Becoming a “BCB listener” or “BCL” is one of the world’s easiest-to-begin hobbies. Just switch on your AM radio and start turning its dial.
A broadcast-band (BCB) listener seldom leaves his or her AM radio locked onto one favorite, local radio station. Instead, the goal is to tune to other frequencies and hear “local” stations in distant cities, states, and even other countries. The AM broadcast band has hundreds of “local” radio stations transmitting news, weather, sports, music and other matter to their regional listening markets on “medium wave” frequencies between 530 to 1700 kHz. These stations generally use amplitude modulation (AM) to help convey voices, music and other sounds to radio receivers built to receive AM signals.
AM radio has been around for about 100 years, and its popularity has waned after the creation of higher-quality FM (frequency-modulated) radio and then television, computers and the Internet. Still, many stations remain on the air, broadcasting from cities of all sizes and from rural areas, as well.
What is DX?
During daylight hours, medium-wave signals typically travel a few hunded miles at most. During the night, atmospheric conditions generally improve, and an AM broadcast station’s signal may traverse thousands of miles.
Dedicated BCB listeners keep simple logbooks of the distant (“DX”) stations they hear, with goals such as receiving stations located in as many U.S. states or Canadian provinces as possible or distant stations in Mexico, Central America, the Caribbean, and beyond.
They also may post and share their latest DX reports or get useful information from websites such as DX World (http://dxworld.com/bcblog.html), the Facebook group “I Love AM Radio, ” which recently had nearly 7,700 members, or the National Radio Club (http://nationalradioclub.org/the-nrc/about-us/), among others.
A Long-Enduring Avocation
The broadcast-band listening hobby got its start about 100 years ago during the very earliest days of radio. In the 1920s, as more and more households purchased radios, distance listening (a.k.a. DX’ing) became something of a national mania.
Jerome S. Berg noted this trend in his book On the Short Waves, 1923-1945: Broadcast Listening in the Pioneer Days of Radio (https://amzn.to/2XbaIGT).
“Until the creation of networks and the ability to receive the same program in different parts of the country,” Berg wrote, “many ordinary people spent a lot of time tuning the standard broadcast band, seeing how far their receivers would pick up. The 1920s probably boasted the highest percentage of long-distance radio enthusiasts.”
Do You QSL?
For many years, chief engineers and others at AM broadcast stations valued getting reception reports mailed to them from faraway listeners. They, too, were fascinated by how far their “local” radio signals could travel during good atmospheric condtions. Indeed, they often would respond by sending out “verification” letters or station “QSL” (verfication) postcards that BCB listeners collected and liked to show off to friends and relatives.

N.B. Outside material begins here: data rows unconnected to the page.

(* ===== verification/History.v ===== *)
(** * Version history and rollback

    The version records of a key are found by [makeConfigId], the namespace and
    the key joined with a colon.  Keys without a colon make that id unambiguous,
    and as long as no config is deleted the records of a key are then numbered
    1, 2, ..., up to its current version: a rollback has exactly one target. *)
From S2P Require Import Prelude Timestamp DataTypes SqliteOrm MemOrm ConfigStore SqliteConfigStore StoreOps StoreInvariants StoreTheorems.

Definition colon_free (key : string) : Prop := ":"%char ∉ chars key.
#[export] Instance colon_free_dec key : Decision (colon_free key).
Proof. unfold colon_free. apply _. Defined.

Lemma makeConfigId_inj ns key ns' key' :
  colon_free key → colon_free key' →
  makeConfigId ns key = makeConfigId ns' key' → ns = ns' ∧ key = key'.
Proof.
  unfold makeConfigId, colon_free. revert ns'.
  induction ns as [|a ns IH]; intros [|b ns'] Hk Hk'; autorewrite with str; intros E; injection E; clear E.
  - by intros ->.
  - intros -> <-. rewrite chars_app in Hk. autorewrite with str in Hk. cbn in Hk. set_solver.
  - intros <- ->. rewrite chars_app in Hk'. autorewrite with str in Hk'. cbn in Hk'. set_solver.
  - intros E ->. by apply IH in E as [-> ->].
Qed.

(** The version numbers on record for a key, oldest first. *)
Definition history (ns key : string) (s : content) : list Z :=
  cv_version <$> filter (λ r, cv_config_id r = makeConfigId ns key) (s_vers s).

Definition complete_history (s : content) : Prop :=
  ∀ ns key, colon_free key →
    history ns key s = match s_cfgs s !! (ns, key) with
                       | Some c => seqZ 1 (ck_version c)
                       | None => []
                       end.

(** Operations on configs whose keys have no colon, and no deletion. *)
Definition keeps_history (o : op) : Prop :=
  match o with
  | OpCreateConfig _ k _ _ _ | OpUpdateConfig _ k _ _ _ _ | OpRollbackConfig _ k _ _ _ => colon_free k
  | OpDeleteConfig _ _ _ _ _ => False
  | _ => True
  end.

#[export] Instance keeps_history_dec o : Decision (keeps_history o).
Proof. destruct o; cbn; apply _. Defined.

Section history.
Context {fk : bool}.
Implicit Types s : content.

(** A record and a row put under the same key. *)
Lemma complete_put s ns key c cv (l : Z → ChangeLog) :
  complete_history s → colon_free key →
  cv_config_id cv = makeConfigId ns key → cv_version cv = ck_version c →
  history ns key s ++ [ck_version c] = seqZ 1 (ck_version c) →
  complete_history (add_log l (add_ver cv (set_cfgs <[(ns, key) := c]> s))).
Proof.
  intros Hs Hk Hid Hver Hnew ns' key' Hk'. unfold history in *. cbn.
  rewrite filter_app, fmap_app.
  destruct (decide ((ns, key) = (ns', key'))) as [[= <- <-]|Hne].
  - rewrite lookup_insert_eq, filter_cons_True by done. cbn. by rewrite Hver.
  - rewrite lookup_insert_ne, filter_cons_False by (done || rewrite Hid;
      intros E; apply makeConfigId_inj in E as [-> ->]; done).
    rewrite filter_nil. cbn. rewrite app_nil_r. by apply Hs.
Qed.

Lemma complete_update ns k v opr d now s o s' :
  wf fk s → colon_free k → spec_updateConfig ns k v opr d now s = (o, s') →
  complete_history s → complete_history s'.
Proof.
  intros Hwf Hk E Hs. unfold spec_updateConfig in E.
  destruct (s_cfgs s !! (ns, k)) as [c|] eqn:Hc; [|by simplify_eq].
  case_decide; simplify_eq; [|done]. pose proof (wfc_version _ _ _ _ (wf_cfgs _ _ Hwf _ _ Hc)).
  apply complete_put; cbn; try done. rewrite Hs, Hc, seqZ_app by (done || lia).
  f_equal. rewrite seqZ_cons by lia. cbn.
  f_equal. lia.
Qed.

Lemma content_step_complete o s s' :
  wf fk s → keeps_history o → content_step fk o s s' → complete_history s → complete_history s'.
Proof.
  intros Hwf Ho Hstep Hs. destruct Hstep as [app s o s' E|i s o s' E|n s o s' E|i s o s' E
    |ns k v opr now s o s' E|ns k v opr d now s o s' E|ns k opr d now s o s' E
    |ns k v opr now cv s o s' Hv Hin E|ns k v opr now s|r now s o s' E|i s o s' E
    |ns note opr now s o s' E|a now s o s' E|i st c now s o s' E|u s o s' E];
    try done; try (eapply complete_update; [done|done|exact E|done]);
    unfold spec_createApplication, spec_deleteApplication, spec_createNamespace,
      spec_deleteNamespace, spec_createRelease, spec_retireRelease, spec_createApproval,
      spec_updateApprovalStatus, spec_createUser in E; try (repeat case_match; by simplify_eq).
  - unfold spec_createConfig in E. case_match eqn:Hc; simplify_eq; [done|].
    apply complete_put; cbn; try done. by rewrite Hs, Hc.
  - unfold spec_publishRelease in E. case_decide; simplify_eq; [|done].
    intros ns' key' Hk'. cbn. rewrite lookup_fmap. specialize (Hs ns' key' Hk').
    unfold history in *. cbn. rewrite Hs. destruct (s_cfgs s !! (ns', key')) as [c|]; [|done].
    cbn. unfold go_live. by case_decide.
Qed.

(** A well-formed content with complete histories. *)
Definition tracked s : Prop := wf fk s ∧ complete_history s.

Lemma store_step_tracked o st st' :
  keeps_history o → store_step fk o st st' → on_store tracked st → on_store tracked st'.
Proof.
  intros Ho. apply on_store_step. intros s s' Hstep [Hwf Hs].
  split; [by eapply content_step_wf|by eapply content_step_complete].
Qed.
End history.

(** ** The theorems *)
Section theorems.
Context {S : Type} `{!ConfigStore S} {O : Observed S Store} {fk : bool}
  `{Hspec : !ConfigStoreSpec S O fk}.

(** C15: versions are numbered without gaps or repetitions.  Along every
    sequence of operations that deletes no config and uses keys without
    a colon, the version records of each key are, in order of insertion, 1,
    2, ..., up to the key's current version, and a key that is not there
    has none. *)
Theorem versions_numbered (l : list op) (s : S) :
  ready s → on_store (tracked (fk := fk)) (view s) → Forall keeps_history l →
  wp s (run_ops l) (λ o st', o = Undef ∨
    ∀ ns key, colon_free key →
      history ns key (cur st') = match s_cfgs (cur st') !! (ns, key) with
                                 | Some c => seqZ 1 (ck_version c)
                                 | None => []
                                 end).
Proof.
  intros Hs Ht Hl. eapply wp_mono.
  - apply (run_ops_ind keeps_history (on_store (tracked (fk := fk)))); [|done..].
    intros o st st' Ho Hst Hstep. by eapply store_step_tracked.
  - cbn. intros o st' [->|[_ [[_ Hc] _]]]; auto.
Qed.

Lemma history_elem ns key v s :
  v ∈ history ns key s ↔ ∃ cv, cv ∈ s_vers s ∧ is_version ns key v cv.
Proof.
  unfold history, is_version. rewrite list_elem_of_fmap.
  setoid_rewrite list_elem_of_filter. naive_solver.
Qed.

Lemma history_unique ns key v s cv cv' :
  NoDup (history ns key s) → cv ∈ s_vers s → cv' ∈ s_vers s →
  is_version ns key v cv → is_version ns key v cv' → cv = cv'.
Proof.
  intros Hnd Hin Hin' [Hid Hv] [Hid' Hv'].
  assert (∀ x, x ∈ s_vers s → cv_config_id x = makeConfigId ns key →
    keyed cv_version (filter (λ r, cv_config_id r = makeConfigId ns key) (s_vers s)) !!
      cv_version x = Some x) as Hlook.
  { intros x Hx Hxid. apply keyed_lookup; [done|]. by rewrite list_elem_of_filter. }
  pose proof (Hlook cv Hin Hid) as E. pose proof (Hlook cv' Hin' Hid') as E'.
  rewrite Hv in E. rewrite Hv' in E'. congruence.
Qed.

End theorems.

(** ** Witnesses *)
Lemma empty_tracked : on_store (tracked (fk := true)) (@view _ _ mem_observed mem_empty).
Proof. split; [split; [apply wf_empty|done]|done]. Qed.

Lemma versions_numbered_witness :
  @wp _ _ mem_observed _ mem_empty (@run_ops _ mem_store sample_ops) (λ o st', o = Undef ∨
    ∀ ns key, colon_free key →
      history ns key (cur st') = match s_cfgs (cur st') !! (ns, key) with
                                 | Some c => seqZ 1 (ck_version c)
                                 | None => []
                                 end).
Proof.
  apply (@versions_numbered _ mem_store mem_observed true mem_store_spec);
    [apply mem_empty_healthy|apply empty_tracked|].
  apply (bool_decide_unpack _). vm_compute. exact I.
Defined.

(** The sample store was reached by such operations. *)
Lemma mem_sample_tracked : on_store (tracked (fk := true)) (@view _ _ mem_observed mem_sample).
Proof.
  assert (Forall keeps_history (take 5 sample_ops)) as Hk
    by (apply (bool_decide_unpack _); vm_compute; exact I).
  destruct (@wp_run _ _ mem_observed _ _ _ _
    (@run_ops_ind _ mem_store mem_observed true mem_store_spec keeps_history
      (on_store (tracked (fk := true)))
      (λ o st st' Ho Hst Hstep, store_step_tracked o st st' Ho Hstep Hst)
      (take 5 sample_ops) mem_empty Hk (mem_empty_healthy true) empty_tracked))
    as [_ [Hu|[_ Ht]]]; [|exact Ht].
  exfalso. vm_compute in Hu. discriminate Hu.
Qed.


(** A deleted and recreated key has two records of version 1, and a rollback to
    version 1 may bring back the deleted value: here it does. *)
Example recreated_key_is_ambiguous :
  let prog :=
    _ ← @createConfig _ mem_store "ns" "k" "old" "op" 0;
    _ ← @deleteConfig _ mem_store "ns" "k" "op" false 1;
    _ ← @createConfig _ mem_store "ns" "k" "new" "op" 2;
    _ ← @rollbackConfig _ mem_store "ns" "k" 1 "op" 3;
    vs ← @getConfigVersions _ mem_store "ns" "k";
    c ← @getConfig _ mem_store "ns" "k" true;
    mret (cv_version <$> vs, ck_value <$> c) in
  (prog mem_empty).1 = Ret ([2; 1; 1], Some "old").
Proof. vm_compute. reflexivity. Qed.

(** A colon makes two keys share their history. *)
Example colon_keys_share_history :
  let prog :=
    _ ← @createConfig _ mem_store "a" "b:c" "1" "op" 0;
    _ ← @createConfig _ mem_store "a:b" "c" "2" "op" 1;
    @getConfigVersions _ mem_store "a" "b:c" in
  match (prog mem_empty).1 with Ret vs => cv_value <$> vs = ["1"; "2"] | _ => False end.
Proof. vm_compute. reflexivity. Qed.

Today, some AM broadcast stations still respond to listener reports (https://swling.com/blog/2015/08/obtaining-qsls-from-am-broadcast-stations/ ). But email and budget cuts have dried up many sources of collectible QSL cards and letters.
But a personal log can be kept and shared with others, using a simple notebook or an Internet blog site. You can list date, time, frequency, station call sign, location, quality of the received signal and other information, such as how you identified the station.
Two Reception Problems
At least two problems can stymie potential broadcast-band listener hobbyists. In some locations, spurious radio signals generated by nearby computers, televisions and other electronics devices can interfere with the reception of weak AM radio signals from distant places. You may only be able to hear very strong local stations, unless you can find a listening location with a lot less radio spectrum pollution (https://en.wikipedia.org/wiki/Radio_spectrum_pollution).
Also, much of today’s AM standard broadcast band has been taken over by politically conservative “talk radio” and religious broadcasters seeking money to support their ministries.
Fortunately, you can time your listening efforts to the top few minutes of any hour, when U.S. radio broadcast stations are required to identify themselves with their “call signs” issued by the Federal Communications Commission (FCC). Other hints to a station’s location often can be gleaned from local news breaks, weather forecasts, traffic reports, sports broadcasts, and advertisements. And this information, along with your radio’s dial setting (such as 670 kiloHertz or 1200 kiloHertz, etc.), can be compared with online lists of radio stations, such as this one: https://en.wikipedia.org/wiki/Lists_of_radio_stations_in_the_United_States .
How I Got Started
In my Vietnam War memoir, Dark Signals: A Navy Radio Operator in the Tonkin Gulf and South China Sea, 1964-1965 (https://amzn.to/2IrWSwm), I describe how my interest in listening for distant radio signals began at age 10:
My parents put a small table-model AM receiver in my bedroom so I could hear baseball games, music and dramas such as “Sergeant Preston of the Yukon.” But soon, I was turning the dial and discovering that I could hear stations far beyond Little Rock, as well.
One night, clear as a bell, an announcer said: “This is radio station KOA, Denver, Colorado. Soon, I heard another announcer say: “This is WBBM, Chicago.” I was hooked.